Mais concernant la lutte contre le terrorisme, le chef du Kremlin doit également tenir compte des positions de ses deux principaux points d’appui dans la région, la Syrie et  l’Iran. Ce dernier a condamné «avec force l’acte criminel terroriste à Nice» et «offert ses condoléances» à la France, non sans émettre une réserve.
 
«Comme nous l’avons dit dans le passé, le terrorisme est un fléau qui ne peut être déraciné sans une unité et une collaboration internationales» a déclaré le porte-parole du ministère iranien des Affaires étrangères. Bahram Ghasemi a toutefois prévenu que toute politique «de deux poids deux mesures dans la lutte contre le terrorisme sera vouée à l’échec».

Bachar al-Assad met en garde contre le danger djihadiste «pour le reste du monde» 

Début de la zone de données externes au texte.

(* ===== verification/Nlohmann.v ===== *)
(** * The nlohmann/json backend

    Models [src/nlohmann_json_serializer.cpp] and [src/null_json_serializer.h].
    The library [nlohmann::json] is not part of the repository: its operations are
    the class [NJson], its documented behaviour the class [NJsonLaws]. The two
    C++ classes are instances of [Deserializer] and [Serializer], and satisfy
    the contracts of [Json.v] for every library that obeys the laws. *)
From Stdlib Require Import Ascii ZArith Lia.
From stdpp Require Import base list strings.
From S2P Require Import Prelude SMap Types Serialization Json Backend Decode.

(** ** The library's operations

    [nj_member]/[nj_set_member] read and write through the reference the
    non-const [operator\[\]] returns for a key, [nj_index]/[nj_set_index] for an
    index; [nj_dump] aborts on text it cannot encode (exceptions are disabled);
    [nj_parse] returns a discarded value on a parse error. *)
Class NJson (J : Type) := {
  nj_null : J;
  nj_parse : string -> J;
  nj_dump : J -> outcome string;
  nj_is_null : J -> bool;
  nj_is_boolean : J -> bool;
  nj_is_number : J -> bool;
  nj_is_number_integer : J -> bool;
  nj_is_number_float : J -> bool;
  nj_is_string : J -> bool;
  nj_is_array : J -> bool;
  nj_is_object : J -> bool;
  nj_is_structured : J -> bool;
  nj_get_bool : J -> bool;
  nj_get_int64 : J -> Z;
  nj_get_double : J -> double;
  nj_get_string : J -> string;
  nj_size : J -> nat;
  nj_items : J -> list (string * J);
  nj_at : J -> nat -> J;
  nj_find : J -> string -> option J;
  nj_of_bool : bool -> J;
  nj_of_int64 : Z -> J;
  nj_of_double : double -> J;
  nj_of_string : string -> J;
  nj_array : J;
  nj_object : J;
  nj_index : J -> nat -> J;
  nj_set_index : J -> nat -> J -> J;
  nj_member : J -> string -> J;
  nj_set_member : J -> string -> J -> J;
  nj_erase : J -> string -> J
}.

(** ** [NlohmannDeserializer] and [NullDeserializer] *)
Module NlohmannDeserializer.
Section Deserializer.
Context {J : Type} `{NJson J}.

(** A [Deserializer*] of this backend: [None] is [NullDeserializer::instance]. *)
Definition t : Type := option J.

Definition create (str : string) : t := Some (nj_parse str).

Definition boolean (j : J) : option bool :=
  if nj_is_boolean j then Some (nj_get_bool j) else None.

Definition integer (j : J) : option Z :=
  if nj_is_number_integer j then Some (nj_get_int64 j) else None.

Definition number (j : J) : option double :=
  if nj_is_number j then Some (nj_get_double j) else None.

Definition string (j : J) : option string :=
  if nj_is_string j then Some (nj_get_string j) else None.

(** [array(cb)]: the elements the loop visits. *)
Definition array (j : J) : option (list J) :=
  if nj_is_array j then Some (nj_at j <$> seq 0 (nj_size j)) else None.

(** [deserialize(any)], with [deserialize(object)] and [deserialize(array<any>)]
    for the nested values. *)
Fixpoint any (fuel : nat) (j : J) (v : value) : outcome (bool * value) :=
  match fuel with
  | O => OutOfFuel
  | S fuel =>
    if nj_is_boolean j then Ret (true, VAny TBoolean (VBoolean (nj_get_bool j)))
    else if nj_is_number_float j then Ret (true, VAny TNumber (VNumber (nj_get_double j)))
    else if nj_is_number_integer j then Ret (true, VAny TInteger (VInteger (nj_get_int64 j)))
    else if nj_is_string j then Ret (true, VAny TString (VString (nj_get_string j)))
    else if nj_is_object j then
      '(ok, obj) ← object_items (any fuel) (nj_items j) [];
      Ret (if (ok : bool) then (true, VAny TObject (VObject obj)) else (false, v))
    else if nj_is_array j then
      '(ok, arr) ← match array j with
                   | None => Ret (false, [])
                   | Some ds => array_loop (any fuel) ds 0 (replicate (nj_size j) VAnyEmpty)
                   end;
      Ret (if (ok : bool) then (true, VAny (TArray TAny) (VArray arr)) else (false, v))
    else if nj_is_null j then Ret (true, VAnyEmpty)
    else Ret (false, v)
  end.

(** [deserialize(object)]: the loop over [json->items()]. *)
Definition object (fuel : nat) (j : J) (v : smap value) : outcome (bool * smap value) :=
  object_items (any fuel) (nj_items j) v.

Definition count (j : J) : nat := nj_size j.

(** [field(name, cb)]: what [cb] is called with. *)
Definition field (j : J) (name : String.string) : option t :=
  if nj_is_structured j then
    match nj_find j name with
    | None => Some None
    | Some obj => Some (Some obj)
    end
  else None.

Quant à la Syrie, elle n'a même pas annoncé l’attaque terroriste de Nice. Mais dans un entretien accordé à la chaîne américaine NBC et diffusé le jour même, c'est-à-dire le 14 juillet avant l’attaque meurtrière de Nice, le président Bachar al-Assad avait exclu toute coopération avec les Etats-Unis.
 
Interrogé sur le fait de savoir s’il communiquerait aux Américains des informations en sa possession sur un éventuel attentat de Daech contre eux, Bachar al-Assad a répondu: «Oui, en principe», pour épargner les civils. «Mais ce n’est pas réaliste pour une raison, a-t-il précisé, parce qu’il n’y a pas de relations entre nous et les Etats-Unis».
 
«Ce genre d’informations  nécessite une coopération sécuritaire basée sur une coopération politique. Et nous n’avons ni l’une ni l’autre», a encore expliqué le Président syrien.
 
Lors de cet entretien, Bachar al-Assad en avait profité pour réaffirmer la nécessité de lutter contre les terroristes de l’Etat islamique, «car s’ils arrivent à s’échapper, c’est là qu’ils commenceront à exporter le terrorisme en Europe, comme cela s’est produit récemment en France», en allusion aux précédents attentats sur le territoire français.
 
«Si nous réussissons à les vaincre ici, et qu’ils ne peuvent rentrer (dans leurs pays d’origine NDLR), c’est là que nous aidons les autres. S’ils réussissent à repartir, ils seront un danger pour le reste du monde», a-t-il mis en garde.